§ **Directions for this task**: Take the lines below beginning at the line that has "(** ** Reading *)" and stopping after the line that has "split; [by eapply RecvInv_view|].", and print them exactly as they are, with no other lines.

§ **Records**:

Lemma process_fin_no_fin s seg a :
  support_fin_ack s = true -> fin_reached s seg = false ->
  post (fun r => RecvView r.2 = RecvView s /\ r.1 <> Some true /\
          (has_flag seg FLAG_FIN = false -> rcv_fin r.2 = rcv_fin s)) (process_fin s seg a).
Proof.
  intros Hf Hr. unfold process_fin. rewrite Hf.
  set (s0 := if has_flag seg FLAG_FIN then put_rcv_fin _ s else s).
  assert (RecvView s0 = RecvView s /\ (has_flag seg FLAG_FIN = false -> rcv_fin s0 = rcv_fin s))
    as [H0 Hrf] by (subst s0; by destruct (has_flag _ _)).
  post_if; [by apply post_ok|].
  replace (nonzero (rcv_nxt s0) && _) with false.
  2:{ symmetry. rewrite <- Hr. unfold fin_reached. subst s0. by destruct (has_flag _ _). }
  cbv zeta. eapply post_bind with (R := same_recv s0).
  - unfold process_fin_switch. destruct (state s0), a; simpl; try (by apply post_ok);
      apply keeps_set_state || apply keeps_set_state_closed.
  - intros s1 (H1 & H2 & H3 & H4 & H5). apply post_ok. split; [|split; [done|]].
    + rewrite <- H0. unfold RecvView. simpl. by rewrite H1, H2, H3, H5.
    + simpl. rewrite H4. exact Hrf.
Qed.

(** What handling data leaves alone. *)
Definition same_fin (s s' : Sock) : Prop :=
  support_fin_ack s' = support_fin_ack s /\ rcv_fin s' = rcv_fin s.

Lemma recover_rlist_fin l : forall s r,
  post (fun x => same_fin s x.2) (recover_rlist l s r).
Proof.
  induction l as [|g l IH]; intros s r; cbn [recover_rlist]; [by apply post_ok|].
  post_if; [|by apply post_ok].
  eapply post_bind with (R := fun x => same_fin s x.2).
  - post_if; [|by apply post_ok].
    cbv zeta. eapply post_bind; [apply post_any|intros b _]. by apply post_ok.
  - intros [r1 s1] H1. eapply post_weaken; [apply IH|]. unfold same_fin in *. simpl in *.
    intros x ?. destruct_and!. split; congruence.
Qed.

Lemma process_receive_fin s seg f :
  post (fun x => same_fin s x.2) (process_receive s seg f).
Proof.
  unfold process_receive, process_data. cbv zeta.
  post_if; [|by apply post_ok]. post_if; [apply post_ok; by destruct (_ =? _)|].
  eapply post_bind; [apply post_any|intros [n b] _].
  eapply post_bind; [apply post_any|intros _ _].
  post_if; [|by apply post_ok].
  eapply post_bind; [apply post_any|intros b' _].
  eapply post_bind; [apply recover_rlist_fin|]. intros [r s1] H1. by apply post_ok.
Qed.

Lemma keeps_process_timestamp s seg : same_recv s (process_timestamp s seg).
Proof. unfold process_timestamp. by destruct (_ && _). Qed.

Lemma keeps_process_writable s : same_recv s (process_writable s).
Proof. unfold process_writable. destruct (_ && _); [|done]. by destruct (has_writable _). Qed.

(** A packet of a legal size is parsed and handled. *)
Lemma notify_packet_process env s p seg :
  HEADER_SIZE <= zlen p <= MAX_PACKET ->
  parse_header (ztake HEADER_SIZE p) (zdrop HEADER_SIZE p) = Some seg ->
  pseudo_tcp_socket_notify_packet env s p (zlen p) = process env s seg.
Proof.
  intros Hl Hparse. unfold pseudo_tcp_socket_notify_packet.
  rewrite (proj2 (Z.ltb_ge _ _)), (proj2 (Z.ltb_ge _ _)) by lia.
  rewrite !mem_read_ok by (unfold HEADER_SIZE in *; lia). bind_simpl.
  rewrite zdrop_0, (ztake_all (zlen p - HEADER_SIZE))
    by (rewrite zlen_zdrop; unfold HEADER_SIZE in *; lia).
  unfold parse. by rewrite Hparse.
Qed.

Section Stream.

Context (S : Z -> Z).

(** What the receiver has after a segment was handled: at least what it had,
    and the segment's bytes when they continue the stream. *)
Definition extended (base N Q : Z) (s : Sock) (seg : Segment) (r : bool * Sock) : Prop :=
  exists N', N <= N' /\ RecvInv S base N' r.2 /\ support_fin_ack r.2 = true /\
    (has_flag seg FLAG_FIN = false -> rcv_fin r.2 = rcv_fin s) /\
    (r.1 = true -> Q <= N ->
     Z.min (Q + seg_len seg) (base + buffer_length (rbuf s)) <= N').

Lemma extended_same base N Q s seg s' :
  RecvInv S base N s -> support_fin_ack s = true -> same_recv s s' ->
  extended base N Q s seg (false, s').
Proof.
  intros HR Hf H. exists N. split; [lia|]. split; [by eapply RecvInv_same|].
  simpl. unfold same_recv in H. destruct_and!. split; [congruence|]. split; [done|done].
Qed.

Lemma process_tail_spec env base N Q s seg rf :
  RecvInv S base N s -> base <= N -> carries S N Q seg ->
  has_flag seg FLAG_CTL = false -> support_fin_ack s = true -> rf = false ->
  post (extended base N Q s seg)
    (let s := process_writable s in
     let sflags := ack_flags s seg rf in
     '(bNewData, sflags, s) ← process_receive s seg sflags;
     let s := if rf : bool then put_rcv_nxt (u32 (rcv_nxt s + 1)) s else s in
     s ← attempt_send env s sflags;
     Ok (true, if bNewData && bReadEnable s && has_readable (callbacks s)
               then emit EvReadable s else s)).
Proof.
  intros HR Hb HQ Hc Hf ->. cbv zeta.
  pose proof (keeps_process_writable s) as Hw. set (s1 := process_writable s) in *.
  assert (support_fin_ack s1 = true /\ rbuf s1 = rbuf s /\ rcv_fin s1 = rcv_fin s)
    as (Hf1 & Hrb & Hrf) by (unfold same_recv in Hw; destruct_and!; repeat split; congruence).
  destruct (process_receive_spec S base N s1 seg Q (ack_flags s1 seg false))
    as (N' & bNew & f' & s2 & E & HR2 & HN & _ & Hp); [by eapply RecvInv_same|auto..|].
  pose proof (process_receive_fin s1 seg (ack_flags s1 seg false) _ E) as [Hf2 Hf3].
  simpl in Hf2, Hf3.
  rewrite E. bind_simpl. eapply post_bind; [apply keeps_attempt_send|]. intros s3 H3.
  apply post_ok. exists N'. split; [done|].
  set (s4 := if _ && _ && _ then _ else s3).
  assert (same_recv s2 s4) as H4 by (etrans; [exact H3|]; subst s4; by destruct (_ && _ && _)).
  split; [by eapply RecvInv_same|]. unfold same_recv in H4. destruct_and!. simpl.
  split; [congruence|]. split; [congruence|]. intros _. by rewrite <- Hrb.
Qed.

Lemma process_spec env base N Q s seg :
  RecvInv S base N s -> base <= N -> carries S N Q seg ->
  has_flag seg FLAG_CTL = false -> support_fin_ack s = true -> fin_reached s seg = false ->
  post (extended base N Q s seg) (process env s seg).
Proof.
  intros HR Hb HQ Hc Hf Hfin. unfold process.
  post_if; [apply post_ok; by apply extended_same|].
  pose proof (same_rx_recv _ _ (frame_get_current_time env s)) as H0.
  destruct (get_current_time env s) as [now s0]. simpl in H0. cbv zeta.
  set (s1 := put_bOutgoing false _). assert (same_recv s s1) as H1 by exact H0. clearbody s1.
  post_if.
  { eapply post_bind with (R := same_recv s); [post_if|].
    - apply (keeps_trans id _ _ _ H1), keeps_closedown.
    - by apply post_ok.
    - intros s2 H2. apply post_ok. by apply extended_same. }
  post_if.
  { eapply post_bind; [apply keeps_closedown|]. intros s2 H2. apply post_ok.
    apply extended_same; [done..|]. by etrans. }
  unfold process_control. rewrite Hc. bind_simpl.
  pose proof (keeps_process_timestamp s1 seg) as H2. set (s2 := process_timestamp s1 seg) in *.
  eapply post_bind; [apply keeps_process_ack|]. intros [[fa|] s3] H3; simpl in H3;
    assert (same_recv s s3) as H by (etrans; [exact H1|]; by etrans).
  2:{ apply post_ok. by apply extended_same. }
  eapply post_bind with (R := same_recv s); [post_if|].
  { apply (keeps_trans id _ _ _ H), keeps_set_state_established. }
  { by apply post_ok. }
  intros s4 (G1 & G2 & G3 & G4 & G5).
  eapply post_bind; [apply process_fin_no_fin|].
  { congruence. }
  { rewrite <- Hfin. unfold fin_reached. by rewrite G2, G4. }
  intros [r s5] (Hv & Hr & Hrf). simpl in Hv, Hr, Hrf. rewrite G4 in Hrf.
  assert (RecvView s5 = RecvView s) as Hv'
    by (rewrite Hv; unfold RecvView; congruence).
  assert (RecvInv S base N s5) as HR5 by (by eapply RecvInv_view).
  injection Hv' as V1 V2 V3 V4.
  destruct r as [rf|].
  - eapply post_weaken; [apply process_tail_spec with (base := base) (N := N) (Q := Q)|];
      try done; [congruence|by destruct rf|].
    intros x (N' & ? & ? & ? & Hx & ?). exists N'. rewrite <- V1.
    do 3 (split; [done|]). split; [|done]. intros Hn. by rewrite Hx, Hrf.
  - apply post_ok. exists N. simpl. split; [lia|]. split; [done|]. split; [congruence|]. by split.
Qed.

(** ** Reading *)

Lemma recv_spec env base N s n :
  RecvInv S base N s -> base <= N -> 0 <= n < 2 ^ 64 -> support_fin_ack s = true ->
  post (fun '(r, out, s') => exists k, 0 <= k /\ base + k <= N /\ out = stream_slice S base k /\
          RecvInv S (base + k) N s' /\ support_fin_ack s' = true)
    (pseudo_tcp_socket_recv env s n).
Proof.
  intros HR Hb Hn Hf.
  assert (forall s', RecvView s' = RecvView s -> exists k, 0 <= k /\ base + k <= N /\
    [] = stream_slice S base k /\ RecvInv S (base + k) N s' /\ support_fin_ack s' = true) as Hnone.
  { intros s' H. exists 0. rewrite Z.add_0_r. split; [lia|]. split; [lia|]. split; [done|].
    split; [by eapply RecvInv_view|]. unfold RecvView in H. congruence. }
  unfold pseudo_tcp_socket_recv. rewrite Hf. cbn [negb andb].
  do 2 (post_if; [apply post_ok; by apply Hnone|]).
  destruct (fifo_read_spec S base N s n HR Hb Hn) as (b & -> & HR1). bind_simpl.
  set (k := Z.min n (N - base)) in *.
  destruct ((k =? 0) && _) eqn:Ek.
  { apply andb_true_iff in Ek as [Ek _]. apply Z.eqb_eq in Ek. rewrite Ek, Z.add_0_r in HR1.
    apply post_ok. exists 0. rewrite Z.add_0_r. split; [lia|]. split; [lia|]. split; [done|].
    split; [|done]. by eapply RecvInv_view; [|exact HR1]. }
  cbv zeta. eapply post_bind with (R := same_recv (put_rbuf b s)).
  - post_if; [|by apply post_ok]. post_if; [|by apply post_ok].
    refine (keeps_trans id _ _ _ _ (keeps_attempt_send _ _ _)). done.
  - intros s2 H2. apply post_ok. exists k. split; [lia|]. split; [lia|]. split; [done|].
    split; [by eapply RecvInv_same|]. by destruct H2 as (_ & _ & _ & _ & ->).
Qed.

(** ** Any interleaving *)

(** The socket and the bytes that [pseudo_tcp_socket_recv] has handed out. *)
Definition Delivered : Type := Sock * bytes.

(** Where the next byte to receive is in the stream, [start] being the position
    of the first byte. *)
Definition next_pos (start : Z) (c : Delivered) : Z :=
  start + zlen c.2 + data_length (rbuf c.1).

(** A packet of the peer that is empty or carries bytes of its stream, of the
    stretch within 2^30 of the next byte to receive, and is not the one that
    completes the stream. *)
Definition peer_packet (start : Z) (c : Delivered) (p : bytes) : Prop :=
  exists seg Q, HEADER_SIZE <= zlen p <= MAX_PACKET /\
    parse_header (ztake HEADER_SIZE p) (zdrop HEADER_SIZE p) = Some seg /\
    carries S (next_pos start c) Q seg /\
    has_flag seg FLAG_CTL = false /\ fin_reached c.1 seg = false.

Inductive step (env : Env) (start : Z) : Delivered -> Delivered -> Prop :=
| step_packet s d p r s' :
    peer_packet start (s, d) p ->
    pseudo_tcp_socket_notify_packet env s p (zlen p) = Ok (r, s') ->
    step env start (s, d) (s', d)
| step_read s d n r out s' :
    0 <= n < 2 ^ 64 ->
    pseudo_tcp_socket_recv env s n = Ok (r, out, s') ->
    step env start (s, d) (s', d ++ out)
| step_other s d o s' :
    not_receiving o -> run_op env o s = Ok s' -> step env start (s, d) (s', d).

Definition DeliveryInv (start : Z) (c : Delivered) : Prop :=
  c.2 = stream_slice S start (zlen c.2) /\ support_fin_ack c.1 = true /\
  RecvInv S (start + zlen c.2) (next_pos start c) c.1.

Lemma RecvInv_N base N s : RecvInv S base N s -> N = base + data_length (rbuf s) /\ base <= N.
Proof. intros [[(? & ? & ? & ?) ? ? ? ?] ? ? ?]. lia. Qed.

§ **Written response**:
(** ** Reading *)

Lemma recv_spec env base N s n :
  RecvInv S base N s -> base <= N -> 0 <= n < 2 ^ 64 -> support_fin_ack s = true ->
  post (fun '(r, out, s') => exists k, 0 <= k /\ base + k <= N /\ out = stream_slice S base k /\
          RecvInv S (base + k) N s' /\ support_fin_ack s' = true)
    (pseudo_tcp_socket_recv env s n).
Proof.
  intros HR Hb Hn Hf.
  assert (forall s', RecvView s' = RecvView s -> exists k, 0 <= k /\ base + k <= N /\
    [] = stream_slice S base k /\ RecvInv S (base + k) N s' /\ support_fin_ack s' = true) as Hnone.
  { intros s' H. exists 0. rewrite Z.add_0_r. split; [lia|]. split; [lia|]. split; [done|].
    split; [by eapply RecvInv_view|]. unfold RecvView in H. congruence. }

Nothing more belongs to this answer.